» **DATASET CONTENT**:

(** A visitor who answers sign 3, submits sign 6 empty and then answers
    it. *)
Definition retryEvents : list Dialog.event :=
  [Dialog.ClickSign 3; Dialog.ChangeInput (lit "a dragon"); Dialog.Submit 10;
   Dialog.ClickSign 6; Dialog.Submit 20;
   Dialog.ClickSign 6; Dialog.ChangeInput (lit "Jane"); Dialog.Submit 30].

Definition retryResponses : list responseRecord :=
  Dialog.getSignResponses (Dialog.run forestSigns retryEvents).

(** The records that do not belong to the guide-naming sign. *)
Definition notGuide (r : responseRecord) : bool :=
  negb (index r =? Completion.beansRenameIndex).

(** A stored record whose text is its own trim. *)
Definition trimmedRecord (r : responseRecord) : Prop :=
  Str.trim (response r) = response r.

(** * Model, continued *)

Local Open Scope R_scope.

(** ** Stepping stones

    [PathVisual] draws a stone for each index below its stone count;
    [stoneAt] is the stone of index [i], a size and the top-left corner of
    its box, in exact arithmetic. *)


Module PathVisual.

Definition baseStoneSize (path : Path) : R := Math.min (p_width path * 0.9) 80.
Definition spacing (path : Path) : R := baseStoneSize path * 1.2.








End PathVisual.

Local Close Scope R_scope.

(** ** Sign rendering

    What the sign list computes for each sign from the stored responses:
    the text shown under the sign and whether the sign is dimmed. *)

Module SignView.

Definition agentTaskIndices : list nat := [6; 7].

(** [response?.response || undefined]. *)
Definition responseText (signResponses : list responseRecord) (idx : nat)
    : option jsstring :=
  match findResponse signResponses idx with
  | Some r =>
      match response r with
      | [] => None
      | c :: s => Some (c :: s)
      end
  | None => None
  end.

Definition isCompleted (signResponses : list responseRecord) (idx : nat)
    : bool :=
  let isCompleted :=
    match findResponse signResponses idx with
    | Some r => Str.nonEmpty (Str.trim (response r))
    | None => false
    end in
  if includes agentTaskIndices idx then
    let agentTaskCompleted :=
      existsb
        (fun agentIndex =>
           match findResponse signResponses agentIndex with
           | Some r => Str.nonEmpty (Str.trim (response r))
           | None => false
           end)
        agentTaskIndices in
    agentTaskCompleted
  else isCompleted.

(** The dialog shows the response box, with its Submit and Cancel buttons,
    unless the clicked sign has [hasInput === false]; it then shows the
    Close button only.  An event is enabled when its control is rendered. *)
Definition inputShown (st : Dialog.state) : bool :=
  match Dialog.clickedTextBox st with
  | Some box =>
      match Dialog.clickedHasInput box with
      | Some false => false
      | _ => true
      end
  | None => false
  end.

Definition enabled (st : Dialog.state) (e : Dialog.event) : bool :=
  match e with
  | Dialog.ClickSign _ => true
  | Dialog.ChangeInput _ | Dialog.Submit _ | Dialog.Cancel => inputShown st
  | Dialog.CloseDialog =>
      match Dialog.clickedTextBox st with Some _ => true | None => false end
  end.

(** The states reached from the initial one by enabled events. *)
Inductive reachable (textBoxes : list TextBox) : Dialog.state -> Prop :=
| reach_initial : reachable textBoxes Dialog.initial
| reach_step st e :
    reachable textBoxes st -> enabled st e = true ->
    reachable textBoxes (Dialog.step textBoxes st e).

End SignView.

(** ** Keyboard *)

Module Keyboard.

» **WHAT THE EXERCISE ASKS**:
When you answer, retype all of the material exactly as it appears above.

» **SOLVED EXERCISE**:
(** A visitor who answers sign 3, submits sign 6 empty and then answers
    it. *)
Definition retryEvents : list Dialog.event :=
  [Dialog.ClickSign 3; Dialog.ChangeInput (lit "a dragon"); Dialog.Submit 10;
   Dialog.ClickSign 6; Dialog.Submit 20;
   Dialog.ClickSign 6; Dialog.ChangeInput (lit "Jane"); Dialog.Submit 30].

Definition retryResponses : list responseRecord :=
  Dialog.getSignResponses (Dialog.run forestSigns retryEvents).

(** The records that do not belong to the guide-naming sign. *)
Definition notGuide (r : responseRecord) : bool :=
  negb (index r =? Completion.beansRenameIndex).

(** A stored record whose text is its own trim. *)
Definition trimmedRecord (r : responseRecord) : Prop :=
  Str.trim (response r) = response r.

(** * Model, continued *)

Local Open Scope R_scope.

(** ** Stepping stones

    [PathVisual] draws a stone for each index below its stone count;
    [stoneAt] is the stone of index [i], a size and the top-left corner of
    its box, in exact arithmetic. *)


Module PathVisual.

Definition baseStoneSize (path : Path) : R := Math.min (p_width path * 0.9) 80.
Definition spacing (path : Path) : R := baseStoneSize path * 1.2.








End PathVisual.

Local Close Scope R_scope.

(** ** Sign rendering

    What the sign list computes for each sign from the stored responses:
    the text shown under the sign and whether the sign is dimmed. *)

Module SignView.

Definition agentTaskIndices : list nat := [6; 7].

(** [response?.response || undefined]. *)
Definition responseText (signResponses : list responseRecord) (idx : nat)
    : option jsstring :=
  match findResponse signResponses idx with
  | Some r =>
      match response r with
      | [] => None
      | c :: s => Some (c :: s)
      end
  | None => None
  end.

Definition isCompleted (signResponses : list responseRecord) (idx : nat)
    : bool :=
  let isCompleted :=
    match findResponse signResponses idx with
    | Some r => Str.nonEmpty (Str.trim (response r))
    | None => false
    end in
  if includes agentTaskIndices idx then
    let agentTaskCompleted :=
      existsb
        (fun agentIndex =>
           match findResponse signResponses agentIndex with
           | Some r => Str.nonEmpty (Str.trim (response r))
           | None => false
           end)
        agentTaskIndices in
    agentTaskCompleted
  else isCompleted.

(** The dialog shows the response box, with its Submit and Cancel buttons,
    unless the clicked sign has [hasInput === false]; it then shows the
    Close button only.  An event is enabled when its control is rendered. *)
Definition inputShown (st : Dialog.state) : bool :=
  match Dialog.clickedTextBox st with
  | Some box =>
      match Dialog.clickedHasInput box with
      | Some false => false
      | _ => true
      end
  | None => false
  end.

Definition enabled (st : Dialog.state) (e : Dialog.event) : bool :=
  match e with
  | Dialog.ClickSign _ => true
  | Dialog.ChangeInput _ | Dialog.Submit _ | Dialog.Cancel => inputShown st
  | Dialog.CloseDialog =>
      match Dialog.clickedTextBox st with Some _ => true | None => false end
  end.

(** The states reached from the initial one by enabled events. *)
Inductive reachable (textBoxes : list TextBox) : Dialog.state -> Prop :=
| reach_initial : reachable textBoxes Dialog.initial
| reach_step st e :
    reachable textBoxes st -> enabled st e = true ->
    reachable textBoxes (Dialog.step textBoxes st e).

End SignView.

(** ** Keyboard *)

Module Keyboard.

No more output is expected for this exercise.